O fundador da Rokos Capital Management, Chris Rokos, transferirá sua residência fiscal para a Grécia, onde a gestora de US$ 22 bilhões também abrirá um escritório. A decisão ocorre em meio a aumentos de impostos sobre grandes fortunas e ao fim do regime para residentes não domiciliados no Reino Unido.
Rokos estava em terceiro lugar na última lista anual do Sunday Times como um dos maiores contribuintes do Reino Unido, com pagamentos de impostos que somaram 330 milhões de euros (cerca de R$ 1,96 bilhão). Seu patrimônio líquido é estimado em US$ 4 bilhões, conforme o Bloomberg Billionaires Index.
A mudança é vista como vitória da Grécia, que permite que estrangeiros paguem um imposto fixo anual de 100 mil euros (cerca de R$ 595 mil) sobre a renda obtida no exterior. O país oferece um regime de 15 anos para investidores de alto patrimônio e adotou regras para evitar a bitributação de fundos estrangeiros.
O governo britânico, sob o comando do primeiro-ministro Andy Burnham, defendeu impostos mais altos sobre ganhos de capital e terras. O ministro das Finanças, John Healey, deve apresentar o primeiro orçamento no dia 28 de outubro, enfrentando a redução da margem fiscal do governo, que era de £ 23,6 bilhões em março.

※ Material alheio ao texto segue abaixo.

(** What [claim_head] does on every branch. *)
Lemma claim_head_spec s by_ now st :
  wf st →
  (claim_head s by_ now st = (None, st) ∧
     (lane_has (abs st) s is_running ∨
      ∀ o, o ∈ ops st → session_id o = s → is_due now o = false)) ∨
  (∃ o st', o ∈ ops st ∧ session_id o = s ∧ is_due now o = true ∧
     ¬ lane_has (abs st) s is_running ∧
     (∀ o', o' ∈ ops st → session_id o' = s → is_due now o' = true → (id o ≤ id o')%Z) ∧
     claim_head s by_ now st = (Some (claim_stamp (current_epoch st s + 1) by_ o), st') ∧
     wf st' ∧ abs st' = a_claim by_ o (abs st)).
Proof.
  intros Hwf. unfold claim_head.
  pose proof (log_lane_has_abs st s is_running Hwf) as Hlane. unfold is_running in Hlane.
  destruct (existsb _ (ops st)) eqn:Er; [left; split; [done|]; left; by apply Hlane|].
  assert (Hnr : ¬ lane_has (abs st) s is_running) by (unfold is_running; rewrite Hlane; done).
  match goal with |- context [id <$> ?d] => set (due := d) end.
  destruct (min_id (id <$> due)) as [i|] eqn:Em.
  - right. apply min_id_Some in Em as [Hi Hmin].
    apply list_elem_of_fmap in Hi as (o&->&Ho). apply elem_of_due in Ho as (Ho&Hs&Hd).
    unfold bump_epoch. set (st1 := st <| epochs := _ |>).
    assert (Hwf1 : wf st1) by (destruct Hwf; by split).
    change (ops st1) with (ops st).
    destruct (find_mut_abs (fun o' => bool_decide (id o' = id o))
                (claim_stamp (current_epoch st s + 1) by_) _ Hwf1)
      as [[_ Hno]|(o'&st'&Hfm&Hwf'&Ho'&HP%bool_decide_eq_true&_&Habs&_)]; [done| |].
    { specialize (Hno o Ho). by rewrite bool_decide_eq_true_2 in Hno. }
    assert (o' = o) as -> by by eapply (ops_id_inj st).
    unfold find_mut in Hfm. change (ops st1) with (ops st) in Hfm.
    match goal with |- context [update_first _ ?g (ops st)] =>
      change g with (claim_stamp (current_epoch st s + 1) by_) end.
    destruct (update_first _ _ (ops st)) as [ops'|]; [|done]. simplify_eq.
    eexists o, _. rewrite find_id by done. repeat split; try done.
    + intros o' Ho'' Hs' Hd'. apply Hmin. apply list_elem_of_fmap_2, elem_of_due. done.
    + apply Hwf'.
    + apply Hwf'.
  - left. split; [done|]. right. intros o Ho Hs. apply not_true_is_false. intros Hd.
    assert (o ∈ due) by by apply elem_of_due.
    destruct due; [set_solver|done].
Qed.

Lemma log_refines_claim_head s by_ now st :
  wf st → refines (CClaimHead s by_ now) st (claim_head s by_ now st).2.
Proof.
  intros Hwf.
  destruct (claim_head_spec s by_ now st Hwf)
    as [[-> Hno]|(o&st'&Ho&<-&Hd&Hnr&Hmin&->&Hwf'&Habs)]; (split; [done|]).
  - left. split; [|done]. destruct Hno as [?|Hno]; [by left|right].
    intros (i&o&[Ho _]%log_lookup_abs&Hs&Hd); [|done]. by rewrite Hno in Hd.
  - right. split; [done|]. exists o. split; [|done]. split; [by apply log_lookup_abs|]. split; [done|]. split; [done|].
    intros j oj [Hoj <-]%log_lookup_abs; [|done]. by apply Hmin.
Qed.

Lemma log_refines_cancel_by_id i now st :
  wf st → refines (CCancelById i now) st (cancel_by_id i now st).2.
Proof.
  intros Hwf. unfold cancel_by_id.
  destruct (find_mut_abs
    (fun o => bool_decide (id o = i) && bool_decide (state o = OpState.Queued))
    (fun o => o <| state := OpState.Cancelled |> <| finished_at := Some now |>) st Hwf)
    as [[-> Hno]|(o&st'&->&Hwf'&Ho&HP&Hi&Habs&_)]; [done|split; [done|]..].
  - right. split; [|done]. intros o [[Ho Hid]%log_lookup_abs Hq]; [|done].
    specialize (Hno o Ho). by rewrite !bool_decide_eq_true_2 in Hno.
  - apply andb_true_iff in HP as [<-%bool_decide_eq_true Hq%bool_decide_eq_true].
    left. exists o. split; [done|]. simpl. by rewrite Habs.
Qed.

Lemma log_refines_request_cancel s k st st' :
  wf st → snd <$> request_cancel_running s k st = Some st' → refines (CRequestCancel s k) st st'.
Proof.
  intros Hwf. unfold request_cancel_running.
  set (P o := bool_decide (session_id o = s) && bool_decide (kind o = k)
             && bool_decide (state o = OpState.Running)).
  destruct (List.find P (ops st)) as [o|] eqn:Ef.
  2:{ intros; simplify_eq/=. split; [done|]. right. split; [|done]. intros o ([Ho _]%log_lookup_abs&Hs&Hk&Hr); [|done].
      rewrite find_None_elem in Ef. specialize (Ef o Ho). unfold P in Ef. by rewrite !bool_decide_eq_true_2 in Ef. }
  destruct (json_index_set _ _ (payload o)) as [p|] eqn:Ep; [|done].
  change (Some (find_mut P (fun o => o <| payload := p |>) st).2 = Some st' → refines (CRequestCancel s k) st st').
  intros Heq. apply (inj Some) in Heq. subst st'. pose proof (find_Some_elem _ _ _ Ef) as [Ho HP].
  destruct (find_mut_abs P (fun o => o <| payload := p |>) st Hwf)
    as [[_ Hno]|(o'&st'&Hfm&Hwf'&Ho'&HP'&Hi&Habs&Hfd)]; [done|by rewrite Hno in HP|].
  assert (o' = o) as -> by congruence.
  rewrite Hfm. split; [done|]. left. exists o, p. unfold P in HP. bool_prop. split; [done|]. split; [done|].
  unfold snd. by rewrite Habs.
Qed.

(** Every call refines the abstract log. *)
Lemma exec_refines c st st' :
  wf st → exec c st = Some st' → refines c st st'.
Proof.
  intros Hwf He. destruct c; simpl in *; simplify_eq.
  - by apply log_refines_enqueue.
  - by apply log_refines_exclusive.
  - by apply log_refines_claim_head.
  - by apply refines_fenced.
  - by apply refines_fenced.
  - by apply refines_fenced.
  - by apply log_refines_cancel_queued.
  - by apply log_refines_wake.
  - by apply log_refines_cancel_by_id.
  - by eapply log_refines_request_cancel.
Qed.

Lemma wf_empty : wf empty.
Proof. split; simpl; [constructor|]. intros o Ho. by apply not_elem_of_nil in Ho. Qed.

Lemma abs_empty : abs empty = ALog ∅ ∅.
Proof. done. Qed.

Lemma exec_all_refines cs st st' :
  wf st → forallb call_ok cs = true → exec_all cs st = Some st' →
  wf st' ∧ rtc astep (abs st) (abs st').
Proof.
  revert st. induction cs as [|c cs IH]; intros st Hwf Hok Hex; simpl in *.
  { simplify_eq. split; [done|constructor]. }
  apply andb_true_iff in Hok as [Hc Hok].
  destruct (exec c st) as [st1|] eqn:E; simpl in *; [|done].
  destruct (exec_refines c st st1 Hwf E) as [Hwf1 Hac].
  destruct (IH st1 Hwf1 Hok Hex) as [? Hr]. split; [done|].
  destruct (acall_step c st (abs st1) Hwf Hc Hac) as [Heq|Hst].
  - by rewrite <- Heq.
  - by eapply rtc_l.
Qed.

(** Everything reachable from the empty log satisfies the invariant. *)
Lemma reachable_inv cs st :
  forallb call_ok cs = true → exec_all cs empty = Some st → wf st ∧ ainv (abs st).
Proof.
  intros Hok Hex. destruct (exec_all_refines cs empty st wf_empty Hok Hex) as [? Hr].
  split; [done|]. eapply asteps_inv; [|done]. rewrite abs_empty. apply ainv_empty.
Qed.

Outros bilionários, como Guillaume Pousaz, da Checkout.com, e Nassef Sawiris, também deixaram o país após reformas tributárias iniciadas pelo governo conservador anterior e ampliadas pelo Partido Trabalhista. As mudanças incluem impostos sobre heranças de propriedades rurais e mensalidades de escolas particulares.
Para tentar conter a saída de capital, o Reino Unido criou o regime de Renda e Ganhos Estrangeiros, com isenção de 100% de impostos sobre rendimentos externos por quatro anos. No entanto, países como Itália e Grécia mantêm programas com prazos mais longos para atrair investidores.